About the Exhibition

Interwoven: A Tribute to Enid Yandell

In 2019-20, cultural and civic organizations throughout Louisville will be honoring the contributions of female artists to the community through participation in Enid Yandell: A Life of Art and Activism, a series of exhibitions and programs celebrating the 150th anniversary of the birth of Enid Yandell, the first female sculptor from Kentucky to achieve international success and one of the first women inducted into the National Sculpture Society.

In 1998, ten artists based in Louisville founded ENID: Generations of Women Sculptors, a collective of female sculptors named for Enid Yandell, with the goal to encourage, educate, and mentor women artists, students, and each other. Recognizing Enid Yandell’s artistic achievements and her legacy of social activism, Interwoven highlights works by ENID member artists Leticia Bajuyo, Linda Erzinger, Valerie Sullivan Fuchs, Bette Levy, and Joyce Ogden that reflect or respond to social issues through material and visual creativity. Leticia Bajuyo and Bette Levy address the tension between idealized domesticity and the realities of contemporary life. Bajuyo explores the relationship between consumption, desire, and nature, creating photographic and mixed media works that examine the dangers of environmental exploitation for human comfort, while Levy’s combinations of crocheted doilies with rusted tools analyze the social structures of labor, the impact of traditional gender roles, and evolving modes of production. Linda Erzinger, Valerie Sullivan Fuchs, and Joyce Ogden explore our connection to and impact on the Earth through practices that incorporate collection, experimentation, and documentation—processes akin to the scientific method. The role of specific geographies on the perception of both self and surroundings is critical to the works of Valerie Sullivan Fuchs and Joyce Ogden, artists who utilize nature as both subject and medium. Rather than culling nature for materials, Linda Erzinger mines the world of mass consumerism, sorting and repurposing materials destined for landfills in a self-described anthropological practice. These artists continue the legacy of Enid Yandell and acknowledge the role of art in challenging convention and affecting social change.

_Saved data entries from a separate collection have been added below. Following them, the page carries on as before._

Lemma create_cache_wf cfg time depth cfgname num_sets n bs name t h :
  cache_config_ok cfg depth cfgname name num_sets n bs t h ->
  exists c, create_cache cfg time depth false cfgname num_sets n bs name t h None None = Ok c /\
    cache_wf t n c /\ cb_blocksize (base c) = bs.
Proof.
  intros (Hns & (k & Hk & ->) & (policy & Hpar & Hpol) & Ht & Hh & Hpow & Hmer).
  unfold create_cache.
  assert (Hb : exists b, create_base num_sets n (2 ^ k) h None = Ok b /\
                 cb_blocksize b = 2 ^ k /\ m_num_sets b = num_sets).
  { unfold create_base. rewrite (proj2 (Z.eqb_neq num_sets 0)) by lia. cbn [negb rguard rbind].
    assert ((num_sets =? Z.shiftl 1 (Bits.floorLog2 num_sets)) || negb (bool_decide (h = HASH_MASK)) = true) as ->.
    { destruct (decide (h = HASH_MASK)) as [->|Hne].
      - rewrite floorLog2_log2, Z.shiftl_1_l by lia. apply orb_true_intro. left. apply Z.eqb_eq.
        apply isPower2_spec; [done|]. apply Hpow. by left.
      - rewrite bool_decide_eq_false_2 by done. by rewrite orb_true_r. }
    cbn [rguard rbind]. eauto. }
  destruct Hb as (b & Hb & Hbs & Hnum). rewrite Hb. cbn [rbind].
  destruct (create_policy_ok cfg time depth cfgname name policy n 0 Hpar Hpol) as (p & si & Hp & Hsi & Hwf).
  rewrite Hsi. cbn [rbind]. unfold createCacheSet. rewrite Hp. cbn [rbind]. unfold create_set.
  assert (exists b0, create t = Ok b0) as [b0 Hb0] by (destruct t; try done; eexists; done).
  rewrite Hb0. cbn [rbind]. eexists. split; [done|]. split; [|done].
  rewrite <- Hbs, <- Hnum. apply empty_cache_wf; [|rewrite Hbs|done|done].
  - eapply (create_base_wf num_sets n (2 ^ k) h b k); try done; [lia|]. intros ->. apply Hpow. by right.
  - change 1 with (2 ^ 0). apply Z.pow_lt_mono_r; lia.
Qed.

– Karen Gillenwater, Museum Manager, 21c Louisville

ABOUT ENID YANDELL
Enid Bland Yandell was born on October 6, 1869, in Louisville, Kentucky. Showing skills as an artist at an early age, Enid took classes at Louisville’s Hampton College before moving in 1887 to Cincinnati for serious study in sculpture and carving at the Art Academy. Following graduation in 1889, she moved to Chicago to take up a position with the Columbian Exposition. Then Enid’s training shifted geographically, as she sought education, training, and experience in Paris as well as New York and Martha’s Vineyard, where she established the Branstock School of Art in 1908. During World War I, Enid undertook significant humanitarian work in France and the U.S. She also supported other causes, including education and woman suffrage.

Enid’s forty-year career demonstrates a robust sculptural practice that crossed many media and was unrestricted in size. In recognition of this, she was among the first women selected for membership in the National Sculpture Society, the first organization of professional sculptors formed in the U.S. Enid died in 1934 in Boston and is buried next to her sister, Maude, in Louisville’s Cave Hill Cemetery.

Decker, Juilee. Enid Yandell, Kentucky’s Pioneer Artist. Lexington: University Press of Kentucky, 2019.

ENID: Generations of Women Sculptors Member Artists
Leticia Bajuyo, Gayle Cerlan, Caren Cunningham, Jeanne Dueber, Linda Erzinger, Ewing Fahey, Sarah Frederick, Valerie Sullivan Fuchs, Mary Dennis Kannapell, Paula Keppie, Frances Kratzok, Bette Levy, Shawn Marshall, Suzanne Mitchell, Joyce Ogden, Jacque Parsley, Emily Schuhmann, Gloria Wachtel, Melinda Walters, Mary Yates.